Entries taken from a collection
▽
(** * Replay buffers of [ilkit.util.buffer]

    A shallow embedding of [src/ilkit/util/buffer.py]: the two classes
    [TransitionBuffer] and [DAggerBuffer], their storage (a list of torch
    tensors grown by [th.cat] and overwritten in place), the counters
    [ptr], [size] and [total_size], and the operations [clear],
    [insert_transition], [insert_batch], [insert_dataset] and [sample].

    Python integers are [Z].  A Python exception is a value of [exn]; since
    an exception leaves behind whatever the method had already written to
    [self], every method is a function from the object to a result
    together with the object as the call leaves it. *)

From Stdlib Require Import ZArith Lia.
From stdpp Require Import base list gmap strings.

Local Open Scope Z_scope.

(** ** Exceptions and dtypes *)

Inductive exn : Type :=
  | AssertionError
  | IndexError
  | KeyError
  | OverflowError
  | RuntimeError
  | TypeError
  | ValueError
  | ZeroDivisionError.

(** The dtypes a caller can hand to the constructor; the buffers accept
    [np.int64] and [np.float32] only. *)
Inductive dtype : Type :=
  | np_int64
  | np_float32
  | np_float64.

Global Instance dtype_eq_dec : EqDecision dtype.
Proof. solve_decision. Defined.

Global Instance exn_eq_dec : EqDecision exn.
Proof. solve_decision. Defined.

(** Array elements.  [np.array(x, dtype=d)] converts every element to [d],
    or raises on an element it cannot convert (a Python integer outside
    the range of [np.int64], an object that is no number).  The conversion
    is the only thing the buffers need from the element type, so it is
    kept abstract: [cast_error d v] is the exception that converting [v]
    to [d] raises, if it raises, and [cast d v] is the converted element
    when it does not. *)
Class Numeric (elt : Type) := {
  cast : dtype → elt → elt;
  cast_error : dtype → elt → option exn
}.

(** [sys.maxsize] of a 64-bit CPython. *)
Definition sys_maxsize : Z := 2 ^ 63 - 1.

(** Python's [a % b] on integers: the result has the sign of [b], and
    [b = 0] raises. *)
Definition py_mod (a b : Z) : exn + Z :=
  if decide (b = 0) then inl ZeroDivisionError else inr (a `mod` b).

(** [list(range(n))]. *)
Definition py_range (n : Z) : list Z :=
  Z.of_nat <$> seq 0 (Z.to_nat n).

(** [l[:b]] for a list and an integer bound. *)
Definition py_slice_to {A} (l : list A) (b : Z) : list A :=
  if decide (0 ≤ b) then take (Z.to_nat b) l
  else take (Z.to_nat (Z.of_nat (length l) + b)) l.

(** Index normalisation of a sequence of length [n]: negative indices
    count from the end, anything outside [-n, n) is an [IndexError]. *)
Definition norm_index (n : nat) (i : Z) : exn + nat :=
  if decide (0 ≤ i < Z.of_nat n) then inr (Z.to_nat i)
  else if decide (- Z.of_nat n ≤ i < 0) then inr (Z.to_nat (i + Z.of_nat n))
  else inl IndexError.

(** ** Arrays and tensors *)

Section Tensors.
Context {elt : Type}.

(** A single item: a numpy array, or the torch tensor made from it, with
    its shape and its elements in row-major order.  A Python scalar is
    the array of shape [()]. *)
Record ndarray : Type := NdArray { shape : list nat; data : list elt }.

(** A torch tensor of at least one dimension, seen along dimension 0:
    its shape is [(length rows,) + row_shape] and [rows] holds the
    row-major elements of each row. *)
Record tensor : Type := Tensor { row_shape : list nat; rows : list (list elt) }.

Definition tensor_shape (t : tensor) : list nat :=
  length (rows t) :: row_shape t.

(** [th.zeros((0,) + s)]. *)
Definition th_zeros0 (s : list nat) : tensor :=
  {| row_shape := s; rows := [] |}.

(** [th.unsqueeze(x, dim=0)]. *)
Definition th_unsqueeze0 (x : ndarray) : tensor :=
  {| row_shape := shape x; rows := [data x] |}.

(** The list [[x]] as an array: the elements of [x] under one more
    leading dimension, of size 1. *)
Definition wrap1 (x : ndarray) : ndarray :=
  {| shape := 1%nat :: shape x; data := data x |}.

(** torch skips a 1-D empty tensor, of shape [(0,)], when concatenating. *)
Definition cat_skipped (t : tensor) : bool :=
  bool_decide (tensor_shape t = [0%nat]).

(** [th.cat((a, b), dim=0)]: the tensors not skipped must agree on
    every dimension but the first. *)
Definition th_cat (a b : tensor) : exn + tensor :=
  if cat_skipped a then inr b
  else if cat_skipped b then inr a
  else if decide (row_shape a = row_shape b)
       then inr {| row_shape := row_shape a; rows := rows a ++ rows b |}
       else inl RuntimeError.

(** [chunks k n xs]: the [k] consecutive blocks of [n] elements of
    [xs]. *)
Definition chunks (k n : nat) (xs : list elt) : list (list elt) :=
  (λ i, take n (drop (i * n) xs)) <$> seq 0 k.

(** Broadcasting of a value of shape [src] to shape [dst] (torch's
    [expand]): the shapes are aligned on the right, the source has no
    more dimensions than the target, and a dimension of the source is
    kept when it equals the target's and repeated when it is 1. *)
Fixpoint expand (src dst : list nat) (xs : list elt) : option (list elt) :=
  match dst with
  | [] => match src with [] => Some xs | _ :: _ => None end
  | d :: dst' =>
      if decide (length src ≤ length dst')%nat then
        r ← expand src dst' xs; Some (mjoin (replicate d r))
      else
        match src with
        | [] => None
        | a :: src' =>
            if decide (length src' ≠ length dst') then None
            else if decide (a = d) then
              rs ← mapM (expand src' dst') (chunks a (foldr Nat.mul 1%nat src') xs);
              Some (mjoin rs)
            else if decide (a = 1%nat) then
              r ← expand src' dst' xs; Some (mjoin (replicate d r))
            else None
        end
  end.

(** The leading dimensions of size 1 that [setitem] drops from the
    value before broadcasting it. *)
Fixpoint strip_ones (s : list nat) : list nat :=
  match s with
  | 1%nat :: s' => strip_ones s'
  | _ => s
  end.

(** [t[i] = v] for an integer [i]: in place, with the value broadcast to
    the row. *)
Definition setitem (t : tensor) (i : Z) (v : ndarray) : exn + tensor :=
  match norm_index (length (rows t)) i with
  | inl e => inl e
  | inr k =>
      if decide (shape v = row_shape t)
      then inr {| row_shape := row_shape t; rows := <[k := data v]> (rows t) |}
      else match expand (strip_ones (shape v)) (row_shape t) (data v) with
           | Some r => inr {| row_shape := row_shape t; rows := <[k := r]> (rows t) |}
           | None => inl RuntimeError
           end
  end.

(** [t[idx]] for a list of integers: a new tensor holding the rows at
    those indices, in the order of [idx]. *)
Fixpoint gather_rows (rs : list (list elt)) (idx : list Z) : exn + list (list elt) :=
  match idx with
  | [] => inr []
  | i :: idx' =>
      match norm_index (length rs) i with
      | inl e => inl e
      | inr k =>
          match rs !! k, gather_rows rs idx' with
          | Some r, inr out => inr (r :: out)
          | None, _ => inl IndexError
          | _, inl e => inl e
          end
      end
  end.

Definition getitem_list (t : tensor) (idx : list Z) : exn + tensor :=
  match gather_rows (rows t) idx with
  | inl e => inl e
  | inr rs => inr {| row_shape := row_shape t; rows := rs |}
  end.

End Tensors.

Arguments ndarray : clear implicits.
Arguments tensor : clear implicits.
(** * Vyntra workflow engine: a shallow embedding of the execution core

    This development embeds the TypeScript sources of the Vyntra workflow
    engine:
    - [apps/web/src/lib/simulate.ts]      : the in-browser simulated engine;
    - [supabase/functions/run-workflow]   : the live engine (part_005);
    - [shared/schema/workflow.ts]         : the zod document schema (part_007);
    - [apps/web/src/lib/semanticEdit.ts]  : the semantic edit commands and
                                            [validateWorkflowDoc].

    Modelling conventions.
    - JS strings are Rocq [string]s, read as sequences of 8-bit code units
      (ASCII and Latin-1); case mapping and white space are those of JS on
      that range.
    - JS numbers are exact rationals extended with NaN and the two
      infinities ([num]); rounding to doubles is not modelled.
    - JS values reached by the engine are [jval]: JSON data plus the
      built-in functions and prototype objects that the [in] operator and
      property reads can reach through the prototype chain.
    - Objects are association lists of their own properties, kept in JS
      property order (array-index keys first, ascending; then other keys
      in insertion order). Assignment is [obj_set] in Deno and [assign]
      in the browser, where [__proto__] reaches an inherited setter.
    - Exceptions are the [None] / [Err] branch of the result types.
    - Host built-ins whose result depends on the runtime ([JSON.parse] and
      [String.prototype.localeCompare]) are the fields of a [Host] record. *)

From Stdlib Require Import String Ascii List Bool ZArith QArith Lia.
Import ListNotations.
Open Scope string_scope.
Open Scope nat_scope.
Set Warnings "-register-all".

(* ================================================================== *)
(** ** JS string primitives *)

Module JsStr.

(** [\s] and the characters removed by [String.prototype.trim]. *)
Definition is_ws (c : ascii) : bool :=
  let n := nat_of_ascii c in
  (n =? 9) || (n =? 10) || (n =? 11) || (n =? 12) || (n =? 13)
  || (n =? 32) || (n =? 160).

(** Line terminators: the characters [.] does not match. *)
Definition is_lt (c : ascii) : bool :=
  let n := nat_of_ascii c in (n =? 10) || (n =? 13).

Definition is_digit (c : ascii) : bool :=
  let n := nat_of_ascii c in (48 <=? n) && (n <=? 57).

Definition chars (s : string) : list ascii := list_ascii_of_string s.
Definition of_chars (l : list ascii) : string := string_of_list_ascii l.

Fixpoint ltrim (l : list ascii) : list ascii :=
  match l with
  | c :: r => if is_ws c then ltrim r else l
  | [] => []
  end.

(** [String.prototype.trim]. *)
Definition trim (s : string) : string :=
  of_chars (rev (ltrim (rev (ltrim (chars s))))).

(** [String.prototype.toLowerCase] on code units below 256. *)
Definition lower_char (c : ascii) : ascii :=
  let n := nat_of_ascii c in
  if ((65 <=? n) && (n <=? 90)) || ((192 <=? n) && (n <=? 222) && negb (n =? 215))
  then ascii_of_nat (n + 32) else c.

Definition toLowerCase (s : string) : string :=
  of_chars (map lower_char (chars s)).

Definition startsWith (s p : string) : bool := String.prefix p s.

Definition endsWith (s p : string) : bool :=
  String.prefix (of_chars (rev (chars p))) (of_chars (rev (chars s))).

(** [s.includes(t)]. *)
Definition includes (s t : string) : bool :=
  match String.index 0 t s with Some _ => true | None => false end.

(** [s.slice(a, b)] for [0 <= a <= b]. *)
Definition slice (s : string) (a b : nat) : string :=
  of_chars (firstn (b - a) (skipn a (chars s))).

(** [s.slice(1, -1)]. *)
Definition slice_inner (s : string) : string :=
  let l := chars s in of_chars (firstn (length l - 2) (skipn 1 l)).

(** [s.indexOf(t)] and [s.lastIndexOf(t)] for a one-character [t];
    [None] is [-1]. *)
Fixpoint index_of_char (c : ascii) (l : list ascii) (i : nat) : option nat :=
  match l with
  | [] => None
  | d :: r => if Ascii.eqb c d then Some i else index_of_char c r (S i)
  end.

Definition indexOf (s : string) (c : ascii) : option nat :=
  index_of_char c (chars s) 0.

Definition lastIndexOf (s : string) (c : ascii) : option nat :=
  let l := chars s in
  match index_of_char c (rev l) 0 with
  | Some j => Some (length l - 1 - j)
  | None => None
  end.

(** [xs.join(sep)]. *)
Fixpoint join (sep : string) (xs : list string) : string :=
  match xs with
  | [] => ""
  | [x] => x
  | x :: r => x ++ sep ++ join sep r
  end.

(** The double-quote character (code 34). *)
Definition dq : ascii := ascii_of_nat 34.

(** [s.replace(/Q/g, QQ)] where Q is the double-quote character. *)
Fixpoint double_quotes (l : list ascii) : list ascii :=
  match l with
  | [] => []
  | c :: r =>
      if Ascii.eqb c dq then c :: c :: double_quotes r
      else c :: double_quotes r
  end.

End JsStr.

(* ================================================================== *)
(** ** JS numbers *)

Module JsNum.
Import JsStr.

(** A JS number: a finite value (as an exact rational), NaN, or an
    infinity ([NInf true] is [+Infinity]). *)
Inductive num : Type :=
| NFin (q : Q)
| NNaN
| NInf (pos : bool).

Definition Qlt_bool (x y : Q) : bool := negb (Qle_bool y x).

Definition zero : num := NFin 0.

Definition isNaN (n : num) : bool := match n with NNaN => true | _ => false end.

(** [Number.isFinite] on a number. *)
Definition isFinite (n : num) : bool := match n with NFin _ => true | _ => false end.

(** [===] on numbers. *)
Definition eqb (a b : num) : bool :=
  match a, b with
  | NFin x, NFin y => Qeq_bool x y
  | NInf p, NInf q => Bool.eqb p q
  | _, _ => false
  end.

(** The abstract relational comparison [a < b]: [None] is undefined
    (an operand is NaN). *)
Definition lt_opt (a b : num) : option bool :=
  match a, b with
  | NNaN, _ | _, NNaN => None
  | NFin x, NFin y => Some (Qlt_bool x y)
  | NInf p, NInf q => Some (negb p && q)
  | NInf p, NFin _ => Some (negb p)
  | NFin _, NInf q => Some q
  end.

(** [a < b], [a > b], [a <= b], [a >= b] as JS evaluates them. *)
Definition lt (a b : num) : bool :=
  match lt_opt a b with Some r => r | None => false end.
Definition gt (a b : num) : bool := lt b a.
Definition le (a b : num) : bool :=
  match lt_opt b a with Some r => negb r | None => false end.
Definition ge (a b : num) : bool := le b a.

(** [Math.max(0, Math.min(1, x))] on a finite [x]. *)
Definition clamp01 (q : Q) : Q :=
  if Qlt_bool 1 q then 1 else if Qlt_bool q 0 then 0 else q.

(** *** StringToNumber *)

Definition digit_val (c : ascii) : Z := Z.of_nat (nat_of_ascii c - 48).

Fixpoint digits_val (acc : Z) (l : list ascii) : Z :=
  match l with [] => acc | c :: r => digits_val (10 * acc + digit_val c) r end.

Fixpoint span_digits (l : list ascii) : list ascii * list ascii :=
  match l with
  | c :: r => if is_digit c then let (d, rest) := span_digits r in (c :: d, rest)
              else ([], l)
  | [] => ([], [])
  end.

Definition radix_digit (radix : Z) (c : ascii) : option Z :=
  let n := Z.of_nat (nat_of_ascii c) in
  let v := (if (48 <=? n) && (n <=? 57) then n - 48
           else if (97 <=? n) && (n <=? 102) then n - 87
           else if (65 <=? n) && (n <=? 70) then n - 55
           else 99)%Z in
  if (v <? radix)%Z then Some v else None.

Fixpoint radix_val (radix acc : Z) (l : list ascii) : option Z :=
  match l with
  | [] => Some acc
  | c :: r => match radix_digit radix c with
              | Some d => radix_val radix (radix * acc + d) r
              | None => None
              end
  end.

Definition pow10 (k : nat) : Z := Z.pow 10 (Z.of_nat k).

(** [m * 10^e] as a rational. *)
Definition scale (m : Z) (e : Z) : Q :=
  if (0 <=? e)%Z then inject_Z (m * Z.pow 10 e)
  else Qmake m (Z.to_pos (Z.pow 10 (- e))).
△
Whenever a line of the data includes "option", copy that line.

  cast_error : dtype → elt → option exn
Fixpoint expand (src dst : list nat) (xs : list elt) : option (list elt) :=
Fixpoint index_of_char (c : ascii) (l : list ascii) (i : nat) : option nat :=
Definition indexOf (s : string) (c : ascii) : option nat :=
Definition lastIndexOf (s : string) (c : ascii) : option nat :=
Definition lt_opt (a b : num) : option bool :=
Definition radix_digit (radix : Z) (c : ascii) : option Z :=
Fixpoint radix_val (radix acc : Z) (l : list ascii) : option Z :=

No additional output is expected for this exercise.